This paper mainly summarizes the characteristics of perpetual contract and the main differences between perpetual contract, spot transaction and traditional contract transaction, and helps you deeply understand perpetual contract transaction by introducing some basic concepts.
What is perpetual contract
Perpetual contract is a financial derivative between spot and futures. It has no delivery date and is not limited by time. It is more suitable to be held as an investment product.
Types of perpetual contracts
BVOX digital currency trading platform currently provides forward perpetual contract trading with up to 125 times leverage, and more perpetual contract trading targets and derivative hedging tools will be launched one after another. At present, the platform only accepts USDT as the margin for all contract transactions, and all products are priced by USDT.

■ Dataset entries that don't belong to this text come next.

(** The world changes around the callers: only one caller's point does, within
    the same call, or at a replier. *)
Lemma slot_ok_move S w pool i p p' live :
  slot_ok S w pool -> pool !! i = Some p -> pc_id p' = pc_id p -> linked_id p' = linked_id p ->
  (forall id, p' = TUnlink id XTC_OK -> exists d, mk_slot i id (Some d) ∈ S) ->
  live = sw_live w - copies p + copies p' ->
  slot_ok S (mk_sw (sw_tab w) (sw_seq w) (sw_log w) (sw_ret w) live (sw_owned w)) (<[i := p']> pool).
Proof.
  intros H Hi Hid Hl Hu Hlive.
  assert (forall j q, <[i := p']> pool !! j = Some q -> exists q', pool !! j = Some q' /\ pc_id q = pc_id q' /\ linked_id q = linked_id q') as Hq.
  { intros j q. rewrite lookup_insert. case_decide as Hj; [intros [= <-]; subst; eauto|eauto]. }
  split; simpl; try apply H.
  - intros s Hs. destruct (so_owner _ _ _ H s Hs) as (q & Hq1 & Hq2). destruct (decide (ss_caller s = i)) as [Hc|Hne].
    + exists p'. rewrite Hc in *. rewrite lookup_insert_eq. rewrite Hi in Hq1. simplify_eq. split; [done|congruence].
    + exists q. by rewrite lookup_insert_ne.
  - intros j q id Hj Hid'. destruct (Hq j q Hj) as (q' & Hq1 & _ & Hq2). eapply (so_linked _ _ _ H); [done|congruence].
  - intros j k q r id Hj Hk H1 H2. destruct (Hq j q Hj) as (q' & ? & ? & _), (Hq k r Hk) as (r' & ? & ? & _).
    apply (so_mine _ _ _ H j k q' r' id); congruence.
  - intros j q id Hj H1. destruct (Hq j q Hj) as (q' & ? & ? & _). eapply (so_range _ _ _ H); [done|congruence].
  - intros id x Hx. destruct (so_ret _ _ _ H id x Hx) as [? Hn]. split; [done|]. intros j q Hj.
    destruct (Hq j q Hj) as (q' & ? & -> & _). by eapply Hn.
  - intros j id. rewrite lookup_insert. case_decide as Hj; [intros [= ->]; subst; auto|apply H].
  - rewrite (pool_sum_insert copies pool i p p' Hi). pose proof (so_live _ _ _ H). lia.
Qed.

(** A fresh number. *)
Lemma slot_ok_seq S w pool i :
  slot_ok S w pool -> pool !! i = Some TIdle -> 0 <= sw_seq w -> sw_seq w + 1 < 2 ^ 64 ->
  slot_ok S (mk_sw (sw_tab w) (sw_seq w + 1) (sw_log w) (sw_ret w) (sw_live w) (sw_owned w))
    (<[i := TSeq (u64 (sw_seq w + 1))]> pool).
Proof.
  intros H Hi H0 Hb. rewrite (uwrap_small 64) by lia.
  assert (forall j q id, pool !! j = Some q -> pc_id q = Some id -> id <> sw_seq w + 1) as Hfresh.
  { intros j q id Hj Hq. pose proof (so_range _ _ _ H j q id Hj Hq). lia. }
  split; simpl; try apply H.
  - intros s Hs. destruct (so_owner _ _ _ H s Hs) as (q & Hq1 & Hq2). exists q. split; [|done].
    rewrite lookup_insert_ne; [done|]. intros Heq. rewrite <- Heq, Hi in Hq1. by simplify_eq.
  - intros j q id. rewrite lookup_insert. case_decide; [intros [= <-]; done|]. apply H.
  - intros j k q r id. rewrite !lookup_insert. repeat case_decide; intros; simplify_eq/=; try done.
    + exfalso. by eapply Hfresh.
    + exfalso. by eapply Hfresh.
    + by eapply (so_mine _ _ _ H).
  - intros j q id. rewrite lookup_insert. case_decide; intros; simplify_eq/=; [lia|].
    pose proof (so_range _ _ _ H j q id ltac:(done) ltac:(done)). lia.
  - intros id x Hx. destruct (so_ret _ _ _ H id x Hx) as [Hr Hn]. split; [lia|]. intros j q. rewrite lookup_insert.
    case_decide; [intros [= <-]; simpl; intros [= ?]; lia|apply Hn].
  - intros j id. rewrite lookup_insert. case_decide; [done|]. apply H.
  - rewrite (pool_sum_insert copies pool i TIdle _ Hi). simpl. pose proof (so_live _ _ _ H). lia.
Qed.

(** A caller links its slot. *)
Lemma slot_ok_link S w pool i id tab :
  slot_ok S w pool -> pool !! i = Some (TSeq id) ->
  slot_ok (mk_slot i id None :: S) (mk_sw tab (sw_seq w) (sw_log w) (sw_ret w) (sw_live w) (sw_owned w)) (<[i := TLinked id]> pool).
Proof.
  intros H Hi.
  assert (forall s, s ∈ S -> ss_id s <> id /\ ss_caller s <> i) as Hnew.
  { intros s Hs. destruct (so_owner _ _ _ H s Hs) as (q & Hq1 & Hq2).
    assert (ss_caller s <> i) as Hne by (intros Heq; rewrite Heq, Hi in Hq1; by simplify_eq). split; [|done].
    intros Heq. apply Hne. eapply (so_mine _ _ _ H (ss_caller s) i q (TSeq id) id Hq1 Hi); [|done]. destruct q; simpl in *; congruence. }
  split; simpl; try apply H.
  - constructor; [|apply H]. intros (s & Heq & Hs)%list_elem_of_fmap. by destruct (Hnew s Hs).
  - intros s [->|Hs]%elem_of_cons; simpl; [exists (TLinked id); by rewrite lookup_insert_eq|].
    destruct (so_owner _ _ _ H s Hs) as (q & Hq1 & Hq2). exists q. split; [|done]. rewrite lookup_insert_ne; [done|]. symmetry. by apply Hnew.
  - intros j q id'. rewrite lookup_insert. case_decide.
    + intros [= <-] [= <-]. subst. exists None. apply list_elem_of_here.
    + intros H1 H2. destruct (so_linked _ _ _ H j q id' H1 H2) as [d Hd]. exists d. by apply list_elem_of_further.
  - intros j k q r id'. rewrite !lookup_insert. repeat case_decide; intros; simplify_eq/=; try done.
    + by eapply (so_mine _ _ _ H _ _ (TSeq id')).
    + by eapply (so_mine _ _ _ H _ _ _ (TSeq id')).
    + by eapply (so_mine _ _ _ H).
  - intros j q id'. rewrite lookup_insert. case_decide; intros; simplify_eq/=; [by eapply (so_range _ _ _ H)|by eapply (so_range _ _ _ H)].
  - intros id' x Hx. destruct (so_ret _ _ _ H id' x Hx) as [Hr Hn]. split; [lia|]. intros j q. rewrite lookup_insert.
    case_decide; [intros [= <-]; simpl; apply (Hn i _ Hi)|apply Hn].
  - intros id' d. rewrite (so_log _ _ _ H). setoid_rewrite elem_of_cons. split; intros [[j Hj]|Hr]; eauto.
    destruct Hj as [[=]|Hj]. eauto.
  - intros j id'. rewrite lookup_insert. case_decide; [done|]. intros Hj. destruct (so_signalled _ _ _ H j id' Hj) as [d Hd].
    exists d. by apply list_elem_of_further.
  - rewrite (pool_sum_insert copies pool i _ _ Hi). simpl. pose proof (so_live _ _ _ H). lia.
Qed.

(** A reply is stored. *)
Lemma slot_ok_store rest w pool i id data k tab :
  slot_ok (mk_slot k id None :: rest) w pool -> pool !! i = Some (SCopy id data) ->
  slot_ok (mk_slot k id (Some data) :: rest) (set_log w tab (id, data)) (<[i := SIdle (Some XTC_OK)]> pool).
Proof.
  intros H Hi. pose proof (slot_ok_move _ w pool i _ (SIdle (Some XTC_OK)) (sw_live w - cost data) H Hi eq_refl eq_refl ltac:(done) ltac:(simpl; lia)) as H'.
  pose proof (so_ids _ _ _ H) as Hnd. simpl in Hnd. apply NoDup_cons in Hnd as [Hnd _].
  destruct (so_owner _ _ _ H (mk_slot k id None) (list_elem_of_here _ _)) as (q & Hq1 & Hq2). simpl in Hq1, Hq2.
  assert (forall d, (id, d) ∉ sw_log w) as Hnolog.
  { intros d [[j Hj]|Hr]%(so_log _ _ _ H).
    - pose proof (slot_unique _ _ _ _ _ H Hj (list_elem_of_here _ _) (or_introl eq_refl)) as [=].
    - destruct (so_ret _ _ _ H id _ Hr) as [_ Hn]. apply (Hn k q Hq1). destruct q; simpl in *; congruence. }
  split; simpl; try apply H'.
  - intros s [->|Hs]%elem_of_cons; simpl; [apply (so_owner _ _ _ H' (mk_slot k id None)), list_elem_of_here|apply (so_owner _ _ _ H'); by apply list_elem_of_further].
  - intros j p id' Hj Hp. destruct (so_linked _ _ _ H' j p id' Hj Hp) as [d [[= -> -> ->]|Hd]%elem_of_cons].
    + exists (Some data). apply list_elem_of_here.
    + exists d. by apply list_elem_of_further.
  - intros id' d. rewrite elem_of_app, list_elem_of_singleton, (so_log _ _ _ H). setoid_rewrite elem_of_cons. split.
    + intros [[[j [[=]|Hj]]|Hr]|[= -> ->]]; eauto.
    + intros [[j [[= -> -> ->]|Hj]]|Hr]; eauto.
  - rewrite fmap_app. simpl. apply NoDup_app. split_and!; [apply H| |apply NoDup_singleton].
    intros x Hx Hs%list_elem_of_singleton. apply list_elem_of_fmap in Hx as ([id' d] & -> & Hx). simpl in Hs. subst. by eapply Hnolog.
  - intros j id' Hj. destruct (so_signalled _ _ _ H' j id' Hj) as [d [[=]|Hd]%elem_of_cons]. exists d. by apply list_elem_of_further.
  - pose proof (so_live _ _ _ H') as Hl. simpl in Hl. lia.
Qed.
Lemma hold_unfired ins a : hold ins (TAllU a) <= hold ins (TAll a).
Proof.
  destruct ins; simpl; try match goal with |- context [hold_cb ?cb _] => pose proof (hold_cb_unfired cb a) end;
    repeat match goal with
    | |- context [d ?t (TAllU a)] => rewrite (d_ne t (TAllU a)) by done
    end; d_pos; lia.
Qed.

Lemma hold_list_unfired l a : hold_list l (TAllU a) <= hold_list l (TAll a).
Proof. induction l as [|ins l IH]; simpl; [done|]. pose proof (hold_unfired ins a). lia. Qed.

Lemma held_unfired w a : held w (TAllU a) <= held w (TAll a).
Proof.
  unfold held.
  assert (msum (held_cell (TAllU a)) (w_cells w) <= msum (held_cell (TAll a)) (w_cells w)).
  { apply msum_le. intros c x _. unfold held_cell. induction (fc_cbs x) as [|cb l IH]; simpl; [done|].
    rewrite !(d_ne (TRef c)) by done. pose proof (hold_cb_unfired cb a). lia. }
  rewrite (msum_zero (held_prom (TAllU a))), (msum_zero (held_fut (TAllU a))), (msum_zero (held_all (TAllU a))),
    (msum_zero (held_any (TAllU a))), (msum_zero (held_tmo (TAllU a))).
  - held_parts w (TAll a). lia.
  - intros. unfold held_tmo. repeat case_match; by rewrite ?d_ne by done.
  - intros. unfold held_any. case_match; by rewrite ?d_ne by done.
  - intros. unfold held_all. case_match; by rewrite ?d_ne by done.
  - intros. unfold held_fut. case_match; by rewrite ?d_ne by done.
  - intros. unfold held_prom. repeat case_match; by rewrite ?d_ne by done.
Qed.

Lemma heap_ok_nxt w n : heap_ok w -> (w_nxt w <= n)%nat -> heap_ok (set_nxt w n).
Proof.
  intros Hok Hn. heap_split Hok; (eapply map_Forall_impl; [eassumption|]); cbn; intros; intuition lia.
Qed.

Lemma heap_ok_one w m : heap_ok w -> (m < w_nxt w)%nat -> heap_ok (set_one w (<[m := tt]> (w_one w))).
Proof. intros Hok Hm. heap_split Hok. by apply map_Forall_insert_2. Qed.

(** Who has an error to store has still to retire; nothing in the heap has. *)
Lemma hold_err ins a st : hold ins (TErr a st) <= hold ins (TAll a).
Proof.
  destruct ins; simpl; try destruct cb; simpl;
    repeat match goal with |- context [d ?t (TErr a st)] => rewrite (d_ne t (TErr a st)) by done end; d_pos; try lia.
  match goal with |- context [d (TErr ?b ?z) (TErr a st)] =>
    rewrite (d_ne (TErr b z) (TAll a)) by done; destruct (decide (b = a)) as [->|Hne];
      [rewrite (d_eq (TAll a)); unfold d; case_decide; lia|rewrite (d_ne (TErr b z) (TErr a st)), (d_ne (TAll b) (TAll a)) by congruence; lia]
  end.
Qed.
(* ===== verification/FutureRun.v ===== *)
(** * Futures: what every run guarantees

    On top of the balance of tokens: completed once and the same value for
    all, no lost wake-up, nothing leaks, cascades of callbacks end, and what
    the combinators resolve to. *)

From S2P Require Import Prelude Future FutureSafe.

Local Open Scope Z_scope.

(** ** How an instruction changes the cells *)

Inductive cell_change (j : nat) (w w' : world) : Prop :=
  | cc_same :
      w_cells w' = w_cells w -> w_set w' = w_set w -> w_got w' = w_got w -> w_woken w' = w_woken w -> cell_change j w w'
  | cc_core c x y :
      w_cells w !! c = Some x -> w_cells w' = <[c := y]> (w_cells w) ->
      fc_ready y = fc_ready x -> fc_value y = fc_value x -> fc_status y = fc_status x -> fc_wq y = fc_wq x -> fc_cv y = fc_cv x ->
      w_set w' = w_set w -> w_got w' = w_got w -> w_woken w' = w_woken w -> cell_change j w w'
  | cc_free c :
      w_cells w' = delete c (w_cells w) -> w_set w' = w_set w -> w_got w' = w_got w -> w_woken w' = w_woken w -> cell_change j w w'
  | cc_complete c x v st :
      w_cells w !! c = Some x -> fc_ready x = false ->
      w_cells w' = <[c := mk_cell (fc_refcnt x) true v st [] [] []]> (w_cells w) ->
      w_set w' = w_set w ++ [(c, (v, st))] -> w_got w' = w_got w ->
      w_woken w' = list_to_set (fc_wq x) ∪ list_to_set (fc_cv x) ∪ w_woken w -> cell_change j w w'
  | cc_wait c x y :
      w_cells w !! c = Some x -> w_cells w' = <[c := y]> (w_cells w) -> same_core y x ->
      (forall i, i <> j -> (i ∈ fc_wq x -> i ∈ fc_wq y) /\ (i ∈ fc_cv x -> i ∈ fc_cv y)) ->
      w_set w' = w_set w ->
      w_got w' = w_got w \/ (fc_ready x = true /\ w_got w' = w_got w ++ [(c, (fc_value x, fc_status x))]) ->
      (forall i, i <> j -> i ∈ w_woken w -> i ∈ w_woken w') -> cell_change j w w'.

Difference Between Spot Trading and Contract Trading
- Unlike the spot market, the two counterparties of the transaction will not settle immediately, but on a clearly agreed future date.
Important note: Due to the different ways of calculating unrealized profits and losses in the contract market, traders do not directly buy and sell physical goods in the contract market, but trade contracts representing goods and settle in the future.
- There is a further difference between the perpetual contract market and the spot market, that is, due to the existence of leverage, traders can hedge the spot position risk with relatively less funds in the contract market.
Important note: Contract prices are different from spot market prices because of the cost of holding positions. Like many contract markets, the platform uses a "capital fee" to ensure that the market price of the contract tends to be the "mark price." Although this system will promote the price convergence between the target spot and the contract in the long run, there may still be relatively large price differences between the contract and the spot price in the short run.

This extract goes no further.